Your instructions:
Using the material that follows, output exactly the lines from the one containing "let h := alter (set_prev (Some" through the one containing "Definition cut (m", with both ends kept.

#####

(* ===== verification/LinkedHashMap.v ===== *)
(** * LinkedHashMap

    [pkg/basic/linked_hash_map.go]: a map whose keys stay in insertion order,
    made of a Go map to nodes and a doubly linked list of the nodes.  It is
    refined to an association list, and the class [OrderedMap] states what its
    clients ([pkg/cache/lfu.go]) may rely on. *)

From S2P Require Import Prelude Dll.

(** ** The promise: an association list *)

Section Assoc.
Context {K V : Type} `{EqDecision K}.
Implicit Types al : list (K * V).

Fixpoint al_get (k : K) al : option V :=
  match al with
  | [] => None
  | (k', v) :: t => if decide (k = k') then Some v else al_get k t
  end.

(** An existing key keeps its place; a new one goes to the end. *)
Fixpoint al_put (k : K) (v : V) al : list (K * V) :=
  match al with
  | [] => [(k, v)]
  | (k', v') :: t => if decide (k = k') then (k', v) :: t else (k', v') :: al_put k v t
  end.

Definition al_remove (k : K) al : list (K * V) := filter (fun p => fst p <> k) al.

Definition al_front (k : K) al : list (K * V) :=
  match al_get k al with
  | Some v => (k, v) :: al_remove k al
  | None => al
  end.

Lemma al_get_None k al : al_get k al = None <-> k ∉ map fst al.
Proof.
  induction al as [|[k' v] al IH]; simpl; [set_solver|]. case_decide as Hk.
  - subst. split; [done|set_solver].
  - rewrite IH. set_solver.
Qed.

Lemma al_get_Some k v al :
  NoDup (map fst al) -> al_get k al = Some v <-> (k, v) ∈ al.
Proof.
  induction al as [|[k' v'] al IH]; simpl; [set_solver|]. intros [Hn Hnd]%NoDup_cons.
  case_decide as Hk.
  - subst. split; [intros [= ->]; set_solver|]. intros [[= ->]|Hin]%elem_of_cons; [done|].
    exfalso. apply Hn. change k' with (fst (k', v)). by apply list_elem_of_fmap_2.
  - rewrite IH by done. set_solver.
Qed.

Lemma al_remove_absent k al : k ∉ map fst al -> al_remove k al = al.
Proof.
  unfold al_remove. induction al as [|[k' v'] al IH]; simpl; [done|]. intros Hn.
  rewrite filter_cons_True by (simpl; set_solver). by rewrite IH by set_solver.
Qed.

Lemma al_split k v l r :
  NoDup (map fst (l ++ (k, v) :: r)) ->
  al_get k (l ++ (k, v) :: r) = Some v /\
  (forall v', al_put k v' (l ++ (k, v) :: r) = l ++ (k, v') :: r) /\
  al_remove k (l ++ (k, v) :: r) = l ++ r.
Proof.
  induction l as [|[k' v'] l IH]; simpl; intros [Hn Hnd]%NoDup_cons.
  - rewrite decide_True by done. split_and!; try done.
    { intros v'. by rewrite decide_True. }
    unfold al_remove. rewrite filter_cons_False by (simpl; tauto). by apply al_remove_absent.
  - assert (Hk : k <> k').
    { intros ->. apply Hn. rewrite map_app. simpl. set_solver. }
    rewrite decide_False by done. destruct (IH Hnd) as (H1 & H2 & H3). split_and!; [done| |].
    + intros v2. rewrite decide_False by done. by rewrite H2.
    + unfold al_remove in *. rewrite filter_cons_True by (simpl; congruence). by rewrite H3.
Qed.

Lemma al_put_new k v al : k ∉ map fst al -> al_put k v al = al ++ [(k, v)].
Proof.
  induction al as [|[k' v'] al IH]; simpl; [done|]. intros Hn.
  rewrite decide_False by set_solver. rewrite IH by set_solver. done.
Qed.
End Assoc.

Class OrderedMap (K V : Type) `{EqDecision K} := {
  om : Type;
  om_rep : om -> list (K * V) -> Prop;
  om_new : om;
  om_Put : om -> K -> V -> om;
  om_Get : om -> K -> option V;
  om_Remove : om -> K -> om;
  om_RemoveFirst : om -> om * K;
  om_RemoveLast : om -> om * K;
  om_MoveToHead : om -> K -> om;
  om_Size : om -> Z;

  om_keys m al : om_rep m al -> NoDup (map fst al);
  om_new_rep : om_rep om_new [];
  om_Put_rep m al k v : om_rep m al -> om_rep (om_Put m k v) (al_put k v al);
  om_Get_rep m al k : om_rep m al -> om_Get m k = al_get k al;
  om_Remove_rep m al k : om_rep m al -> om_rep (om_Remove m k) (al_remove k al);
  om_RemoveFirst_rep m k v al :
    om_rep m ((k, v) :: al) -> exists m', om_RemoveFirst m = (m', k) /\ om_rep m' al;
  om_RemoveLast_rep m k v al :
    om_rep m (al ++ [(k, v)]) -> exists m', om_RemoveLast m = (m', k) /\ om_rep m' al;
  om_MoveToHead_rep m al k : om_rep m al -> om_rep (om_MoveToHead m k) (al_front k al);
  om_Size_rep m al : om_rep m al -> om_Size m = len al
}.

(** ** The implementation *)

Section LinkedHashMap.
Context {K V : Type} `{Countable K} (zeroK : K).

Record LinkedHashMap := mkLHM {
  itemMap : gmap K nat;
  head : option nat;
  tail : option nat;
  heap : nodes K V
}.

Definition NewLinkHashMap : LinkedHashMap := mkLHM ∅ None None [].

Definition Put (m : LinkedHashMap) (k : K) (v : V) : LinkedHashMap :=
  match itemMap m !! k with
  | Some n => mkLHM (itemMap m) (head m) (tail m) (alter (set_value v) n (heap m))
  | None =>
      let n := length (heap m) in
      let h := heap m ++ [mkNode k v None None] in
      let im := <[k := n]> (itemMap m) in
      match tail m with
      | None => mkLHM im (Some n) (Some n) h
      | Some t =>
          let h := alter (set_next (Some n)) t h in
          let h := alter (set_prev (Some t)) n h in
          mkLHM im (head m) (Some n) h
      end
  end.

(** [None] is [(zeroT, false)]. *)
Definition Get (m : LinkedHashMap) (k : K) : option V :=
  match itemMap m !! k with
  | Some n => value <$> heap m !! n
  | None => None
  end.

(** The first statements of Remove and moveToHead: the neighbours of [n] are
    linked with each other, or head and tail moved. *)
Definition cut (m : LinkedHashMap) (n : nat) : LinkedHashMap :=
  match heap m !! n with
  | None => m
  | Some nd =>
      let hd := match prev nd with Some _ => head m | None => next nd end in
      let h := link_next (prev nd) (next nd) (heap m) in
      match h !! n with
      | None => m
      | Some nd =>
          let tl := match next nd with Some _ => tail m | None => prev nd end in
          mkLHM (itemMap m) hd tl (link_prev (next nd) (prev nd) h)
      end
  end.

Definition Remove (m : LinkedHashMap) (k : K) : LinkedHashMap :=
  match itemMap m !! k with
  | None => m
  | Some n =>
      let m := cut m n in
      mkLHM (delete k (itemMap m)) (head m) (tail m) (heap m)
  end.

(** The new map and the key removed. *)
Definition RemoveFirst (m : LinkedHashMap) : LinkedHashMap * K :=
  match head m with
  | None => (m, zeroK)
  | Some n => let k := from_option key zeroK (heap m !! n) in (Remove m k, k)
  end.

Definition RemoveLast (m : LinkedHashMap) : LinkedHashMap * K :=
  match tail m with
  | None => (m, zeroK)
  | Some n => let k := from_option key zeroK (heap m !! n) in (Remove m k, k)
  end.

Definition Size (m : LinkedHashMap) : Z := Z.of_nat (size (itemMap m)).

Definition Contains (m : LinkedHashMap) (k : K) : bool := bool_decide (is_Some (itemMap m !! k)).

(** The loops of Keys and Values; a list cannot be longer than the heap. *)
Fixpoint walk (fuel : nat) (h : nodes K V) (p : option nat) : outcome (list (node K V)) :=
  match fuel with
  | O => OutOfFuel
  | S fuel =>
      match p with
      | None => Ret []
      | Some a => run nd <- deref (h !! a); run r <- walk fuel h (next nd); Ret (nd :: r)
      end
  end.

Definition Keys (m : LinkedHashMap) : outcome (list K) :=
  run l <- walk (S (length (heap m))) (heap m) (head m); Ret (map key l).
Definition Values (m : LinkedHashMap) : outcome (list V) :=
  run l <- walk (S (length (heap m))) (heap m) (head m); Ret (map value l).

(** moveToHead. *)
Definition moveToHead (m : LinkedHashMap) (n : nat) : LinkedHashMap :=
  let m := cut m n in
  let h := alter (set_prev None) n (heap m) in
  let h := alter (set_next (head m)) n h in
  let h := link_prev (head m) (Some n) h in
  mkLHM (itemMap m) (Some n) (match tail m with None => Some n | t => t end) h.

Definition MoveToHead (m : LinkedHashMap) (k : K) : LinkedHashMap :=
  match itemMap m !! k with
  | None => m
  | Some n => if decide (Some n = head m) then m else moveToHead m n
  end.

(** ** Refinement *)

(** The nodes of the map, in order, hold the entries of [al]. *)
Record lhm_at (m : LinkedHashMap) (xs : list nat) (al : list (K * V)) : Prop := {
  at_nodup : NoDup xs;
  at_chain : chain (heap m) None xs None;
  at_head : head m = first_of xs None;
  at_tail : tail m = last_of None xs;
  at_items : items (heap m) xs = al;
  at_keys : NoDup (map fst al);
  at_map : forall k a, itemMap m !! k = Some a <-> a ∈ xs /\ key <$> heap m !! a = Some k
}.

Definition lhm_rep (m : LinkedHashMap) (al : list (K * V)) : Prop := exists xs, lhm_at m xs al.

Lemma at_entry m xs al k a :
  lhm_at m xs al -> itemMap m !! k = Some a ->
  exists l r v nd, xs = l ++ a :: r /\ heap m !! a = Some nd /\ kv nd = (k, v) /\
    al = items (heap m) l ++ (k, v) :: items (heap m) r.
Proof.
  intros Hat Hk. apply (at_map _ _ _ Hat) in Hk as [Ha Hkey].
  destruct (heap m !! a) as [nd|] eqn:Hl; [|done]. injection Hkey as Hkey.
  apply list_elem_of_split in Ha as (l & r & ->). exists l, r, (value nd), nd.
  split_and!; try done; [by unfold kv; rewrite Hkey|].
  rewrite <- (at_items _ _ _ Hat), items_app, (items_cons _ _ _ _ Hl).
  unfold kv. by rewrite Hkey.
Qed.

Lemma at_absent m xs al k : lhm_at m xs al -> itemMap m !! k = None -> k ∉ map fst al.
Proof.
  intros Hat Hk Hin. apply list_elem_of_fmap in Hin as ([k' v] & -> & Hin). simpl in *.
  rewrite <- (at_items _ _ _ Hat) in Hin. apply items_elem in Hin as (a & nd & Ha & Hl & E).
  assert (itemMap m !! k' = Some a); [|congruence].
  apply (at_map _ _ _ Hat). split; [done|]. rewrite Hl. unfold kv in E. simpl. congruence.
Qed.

#####

Answer area:
          let h := alter (set_prev (Some t)) n h in
          mkLHM im (head m) (Some n) h
      end
  end.

(** [None] is [(zeroT, false)]. *)
Definition Get (m : LinkedHashMap) (k : K) : option V :=
  match itemMap m !! k with
  | Some n => value <$> heap m !! n
  | None => None
  end.

(** The first statements of Remove and moveToHead: the neighbours of [n] are
    linked with each other, or head and tail moved. *)
Definition cut (m : LinkedHashMap) (n : nat) : LinkedHashMap :=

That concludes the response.